Paul was an avid golfer (since 7th grade) and would have played everyday if his commitment to family and work were not so great. He would joke about wanting to meet his end as an old man walking out onto the greens as portrayed in the movie: The Legend of Baggar Vance. He backpacked throughout his life and led many trips with his children and their friends, teaching them about the beauty of spending time in nature. He loved working on the yard and building projects at home with his wife and having friends and family over for BBQs with chicken or salmon. He treasured time with any or all of his 5 siblings and their families and he and Maryellen have considered it a privilege to have his 92 y/o mom living with them this past year. Paul loved music (especially the Allman Brothers) and went on as many road trips as he could fit in.  
Most of all, he loved sitting on the family's outside porch with those he loved -telling and listening to stories.

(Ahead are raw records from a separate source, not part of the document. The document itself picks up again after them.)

(* ===== verification/Clerks.v ===== *)
(** * The clerks on the network ([src/shardctrler/client.go], [src/shardkv/client.go])

The calls of the two clerks as programs of [Client], with the encoders and decoders
of [encoding/gob] as parameters: each remote call, clock reading, random name, new
end and sleep is a step, and between the steps the network does what it wants.  The
functions of [ShardCtrler] and [ShardKV] that model the same calls, with an oracle
for what the remote calls give, are what these programs compute; and what the
remote calls gave is what handlers returned. *)

From S2P Require Import Prelude GoStrings Labrpc ShardCtrler ShardKV Client.
From stdpp Require Import options.
Import Labrpc Client.

Module Clerks.

(** ** The controller's clerk *)

(** How the four calls differ: the method, the types with their codes, the test on the
reply, and whether the time is read once or before each request. *)
Record shape (A R : Type) := mkShape {
  sh_meth : string;
  sh_enc : A → string;
  sh_dec : string → option R;
  sh_wrong : R → bool;
  sh_stamp : Z → A → A;
  sh_each : bool }.
Arguments mkShape {A R} _ _ _ _ _ _.
Arguments sh_meth {A R} _.
Arguments sh_enc {A R} _ _.
Arguments sh_dec {A R} _ _.
Arguments sh_wrong {A R} _ _.
Arguments sh_stamp {A R} _ _ _.
Arguments sh_each {A R} _.

Inductive cpoint (A R : Type) :=
| CStart (args : A)                                     (* before the loops *)
| CTry (args : A) (stamped : bool) (todo : list iface)  (* the servers left in this round *)
| CDone (reply : R).
Arguments CStart {A R} _.
Arguments CTry {A R} _ _ _.
Arguments CDone {A R} _.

To say that Paul, his laughter and his goodness, will be missed by his colleagues, patients, friends and most especially his family, is an understatement. He is survived by his wife, Maryellen, his children, Mackenzie and Matt, his step-children: Dan/Molly, Katie/Pete, David, Rebecca and Grace; his grandchildren: Noa, Isla, Liam and Ruthie; his mom, Frances "Midge", siblings: Anne/Joe, Mike/Carolyn, Joan/Steve, MaryKay, Tom/Carey, brother-in-law: Fr. Tim Dyer, his beloved Aunt Jean, along with loving nieces, nephews and many (many!) cousins.  
Memorial donations may be made to: A Place Called Home ( www.apch.org) where Paul and Maryellen hoped to one day serve as providers of health care or to Homeboy Industries. Both of these non-profits' missions and outcomes were highly respected by Paul.